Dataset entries

========================================================================

(** * xml2json: the element converter and the namespace normaliser

    A shallow embedding of [xml_to_dict] and [preprocess_xml_tree] of
    [xml2json.py], with the properties its specification states about them.

    Python values are modelled as follows.
    - [str] is [string]; a character is read as a code point below 256.
    - [dict] is an association list in insertion order with unique keys;
      [d[k] = v] keeps the position of a key that is already present.
    - an exception is a value of [Exc]: every operation of the source that
      can raise is a function into [Exc], so that "no exception" is a
      statement and not a convention.
    - an [ET.Element] is a node of an inductive tree for the functional
      reading of the code, and an object in a store addressed by a location
      for the reading in which the tree is shared and mutated in place. *)

From stdpp Require Import gmap.
From Stdlib Require Import String Ascii List Bool Arith ZArith Lia.
From Stdlib Require Import Floats.SpecFloat.
Import ListNotations.
Set Warnings "-register-all".
Local Open Scope string_scope.
Local Open Scope list_scope.

(** ** Exceptions *)

Inductive PyError : Type :=
| IndexError
| KeyError
| AttributeError
| ReferenceError
| RecursionError.

Inductive Exc (A : Type) : Type :=
| Ok (a : A)
| Raise (e : PyError).

Arguments Ok {A} a.
Arguments Raise {A} e.

Definition exc_bind {A B : Type} (m : Exc A) (k : A -> Exc B) : Exc B :=
  match m with
  | Ok a => k a
  | Raise e => Raise e
  end.

Declare Scope exc_scope.
Delimit Scope exc_scope with exc.
Notation "'do' x <- m ;; k" := (exc_bind m (fun x => k))
  (at level 10, x name, m at level 99, k at level 200) : exc_scope.
Local Open Scope exc_scope.

(** [for x in l: s = body(x, s)] with the loop state [s] threaded through. *)
Section ForEach.
Context {A S : Type} (body : A -> S -> Exc S).

Fixpoint for_each (l : list A) (s : S) {struct l} : Exc S :=
  match l with
  | [] => Ok s
  | x :: l' => do s' <- body x s ;; for_each l' s'
  end.
End ForEach.

(** [l[i]] on a list. *)
Definition list_getitem {A : Type} (l : list A) (i : nat) : Exc A :=
  match nth_error l i with
  | Some a => Ok a
  | None => Raise IndexError
  end.

(** ** Strings *)

(** Truth value of a [str]: non-empty. *)
Definition str_truthy (s : string) : bool :=
  match s with
  | EmptyString => false
  | String _ _ => true
  end.

(** [c in s] for a one-character [c]. *)
Fixpoint str_contains (c : ascii) (s : string) : bool :=
  match s with
  | EmptyString => false
  | String a r => if Ascii.eqb a c then true else str_contains c r
  end.

(** [s.split(c, 1)]: at most one split, at the first occurrence of [c]. *)
Fixpoint str_split1 (c : ascii) (s : string) : list string :=
  match s with
  | EmptyString => [EmptyString]
  | String a r =>
      if Ascii.eqb a c then [EmptyString; r]
      else match str_split1 c r with
           | h :: t => String a h :: t
           | [] => [String a EmptyString]
           end
  end.

(** [str.isspace] on the code points below 256: TAB, LF, VT, FF, CR, the
    separators FS, GS, RS and US, space, NEL and the no-break space. *)
Definition py_isspace (a : ascii) : bool :=
  let n := nat_of_ascii a in
  (Nat.leb 9 n && Nat.leb n 13) || (Nat.leb 28 n && Nat.leb n 32)
  || Nat.eqb n 133 || Nat.eqb n 160.

Fixpoint str_lstrip (s : string) : string :=
  match s with
  | EmptyString => EmptyString
  | String a r => if py_isspace a then str_lstrip r else s
  end.

Fixpoint str_rstrip (s : string) : string :=
  match s with
  | EmptyString => EmptyString
  | String a r =>
      match str_rstrip r with
      | EmptyString => if py_isspace a then EmptyString else String a EmptyString
      | r' => String a r'
      end
  end.

(** [s.strip()] *)
Definition str_strip (s : string) : string := str_rstrip (str_lstrip s).

(** ** Dictionaries *)

Definition Dict (V : Type) : Type := list (string * V).

Section Dict.
Context {V : Type}.

(** Truth value of a [dict]: non-empty. *)
Definition dict_truthy (d : Dict V) : bool :=
  match d with
  | [] => false
  | _ :: _ => true
  end.

Fixpoint dict_get (k : string) (d : Dict V) : option V :=
  match d with
  | [] => None
  | (k', v) :: r => if String.eqb k k' then Some v else dict_get k r
  end.

(** [k in d] *)
Definition dict_in (k : string) (d : Dict V) : bool :=
  match dict_get k d with
  | Some _ => true
  | None => false
  end.

(** [d[k]] *)
Definition dict_getitem (k : string) (d : Dict V) : Exc V :=
  match dict_get k d with
  | Some v => Ok v
  | None => Raise KeyError
  end.

(** [d[k] = v] *)
Fixpoint dict_setitem (k : string) (v : V) (d : Dict V) : Dict V :=
  match d with
  | [] => [(k, v)]
  | (k', v') :: r =>
      if String.eqb k k' then (k, v) :: r else (k', v') :: dict_setitem k v r
  end.

(** [d.update(other)] *)
Definition dict_update (d other : Dict V) : Dict V :=
  fold_left (fun acc kv => dict_setitem (fst kv) (snd kv) acc) other d.

(** [d.clear()] *)
Definition dict_clear (d : Dict V) : Dict V := [].

Definition dict_keys (d : Dict V) : list string := map fst d.
End Dict.

(** ** JSON values and elements *)

(** [JsonValue = Union[Dict[str, Any], List[Any], str, int, float, bool, None]] *)
Inductive JsonValue : Type :=
| JNone
| JBool (b : bool)
| JInt (n : Z)
| JFloat (f : spec_float)
| JStr (s : string)
| JList (l : list JsonValue)
| JDict (d : list (string * JsonValue)).

Definition XmlDict : Type := Dict JsonValue.

(** [isinstance(v, list)] *)
Definition is_list (v : JsonValue) : bool :=
  match v with
  | JList _ => true
  | _ => false
  end.

(** [v.append(x)]: only a list has the method. *)
Definition py_append (v x : JsonValue) : Exc JsonValue :=
  match v with
  | JList l => Ok (JList (l ++ [x]))
  | _ => Raise AttributeError
  end.

(** An [ET.Element]: [child_elements] is what iterating the element yields. *)
Inductive Element : Type :=
  mkElement {
    tag : string;
    attrib : Dict string;
    text : option string;
    child_elements : list Element
  }.

(** An [ET.ElementTree] *)
Record ElementTree : Type := mkElementTree { getroot : Element }.

(** Truth value of [element.text]: neither [None] nor empty. *)
Definition text_truthy (t : option string) : bool :=
  match t with
  | Some s => str_truthy s
  | None => false
  end.

(** [element.text.strip()] *)
Definition text_strip (t : option string) : Exc string :=
  match t with
  | Some s => Ok (str_strip s)
  | None => Raise AttributeError
  end.

(** ** [xml_to_dict] *)

(** The inner function [clean_tag]. *)
Definition clean_tag (strip_namespaces : bool) (tag : string) : Exc string :=
  if strip_namespaces && str_contains "}" tag
  then list_getitem (str_split1 "}" tag) 1
  else Ok tag.

(** Lines 48-51: attributes with the [@] prefix. *)
Definition add_attributes (strip_namespaces : bool) (attrib : Dict string)
  (result : XmlDict) : Exc XmlDict :=
  if dict_truthy attrib then
    for_each (fun kv result =>
      do clean_key <- clean_tag strip_namespaces (fst kv) ;;
      Ok (dict_setitem ("@" ++ clean_key)%string (JStr (snd kv)) result))
      attrib result
  else Ok result.

(** Lines 54-56: the trimmed text. *)
Definition get_text_content (text : option string) : Exc string :=
  if text_truthy text then text_strip text else Ok "".

(** Lines 64-70: one child added to [children]. *)
Definition add_child (children : XmlDict) (child_tag : string)
  (child_data : JsonValue) : Exc XmlDict :=
  if dict_in child_tag children then
    do cur <- dict_getitem child_tag children ;;
    let children :=
      if negb (is_list cur) then dict_setitem child_tag (JList [cur]) children
      else children in
    do cur <- dict_getitem child_tag children ;;
    do cur <- py_append cur child_data ;;
    Ok (dict_setitem child_tag cur children)
  else Ok (dict_setitem child_tag child_data children).

(** How the body leaves lines 73-84: through one of the two [return]s
    there, or by falling through to line 86 with [result]. *)
Inductive Flow : Type :=
| EarlyReturn (v : JsonValue)
| FallThrough (result : XmlDict).

(** Lines 73-84. *)
Definition combine (preserve_mixed_content empty_elements_as_null : bool)
  (result : XmlDict) (text_content : string) (children : XmlDict) : Flow :=
  if dict_truthy children then
    let result := dict_update result children in
    if str_truthy text_content && preserve_mixed_content
    then FallThrough (dict_setitem "#text" (JStr text_content) result)
    else FallThrough result
  else if str_truthy text_content then
    if dict_truthy result
    then FallThrough (dict_setitem "#text" (JStr text_content) result)
    else EarlyReturn (JStr text_content)
  else if negb (dict_truthy result) then
    EarlyReturn (if empty_elements_as_null then JNone else JDict [])
  else FallThrough result.

(** Line 86. *)
Definition final_return (empty_elements_as_null : bool) (result : XmlDict)
  : JsonValue :=
  if dict_truthy result then JDict result
  else if empty_elements_as_null then JNone else JDict [].

Definition finish (empty_elements_as_null : bool) (f : Flow) : JsonValue :=
  match f with
  | EarlyReturn v => v
  | FallThrough result => final_return empty_elements_as_null result
  end.

Fixpoint xml_to_dict (element : Element)
  (strip_namespaces preserve_mixed_content empty_elements_as_null : bool)
  {struct element} : Exc JsonValue :=
  let '(mkElement _ element_attrib element_text element_iter) := element in
  do result <- add_attributes strip_namespaces element_attrib [] ;;
  do text_content <- get_text_content element_text ;;
  do children <-
    for_each (fun child children =>
      do child_tag <- clean_tag strip_namespaces (tag child) ;;
      do child_data <- xml_to_dict child strip_namespaces
                         preserve_mixed_content empty_elements_as_null ;;
      add_child children child_tag child_data)
      element_iter [] ;;
  Ok (finish empty_elements_as_null
        (combine preserve_mixed_content empty_elements_as_null
           result text_content children)).

(** ** [preprocess_xml_tree] *)

Section MapExc.
Context {A B : Type} (f : A -> Exc B).

Fixpoint map_exc (l : list A) {struct l} : Exc (list B) :=
  match l with
  | [] => Ok []
  | x :: l' => do y <- f x ;; do l'' <- map_exc l' ;; Ok (y :: l'')
  end.
End MapExc.

(** Lines 99-100: the new value of [elem.tag]. *)
Definition preprocess_tag (tag : string) : Exc string :=
  if str_contains "}" tag
  then list_getitem (str_split1 "}" tag) 1
  else Ok tag.

(** Line 105. *)
Definition preprocess_key (key : string) : Exc string :=
  if str_contains "}" key
  then list_getitem (str_split1 "}" key) 1
  else Ok key.

(** Lines 103-108: [new_attrib] is built key by key, then [elem.attrib] is
    cleared and updated with it. *)
Definition rebuild_attrib (attrib : Dict string) : Exc (Dict string) :=
  do new_attrib <-
    for_each (fun kv new_attrib =>
      do new_key <- preprocess_key (fst kv) ;;
      Ok (dict_setitem new_key (snd kv) new_attrib))
      attrib [] ;;
  Ok (dict_update (dict_clear attrib) new_attrib).

(** Lines 102-108: the new value of [elem.attrib]. *)
Definition preprocess_attrib (attrib : Dict string) : Exc (Dict string) :=
  if dict_truthy attrib then rebuild_attrib attrib else Ok attrib.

========================================================================

> _Requirement_
Filter by the word "option": copy every line of the data that holds it.

> _Solution for this task_
Fixpoint dict_get (k : string) (d : Dict V) : option V :=
    text : option string;
Definition text_truthy (t : option string) : bool :=
Definition text_strip (t : option string) : Exc string :=
Definition get_text_content (text : option string) : Exc string :=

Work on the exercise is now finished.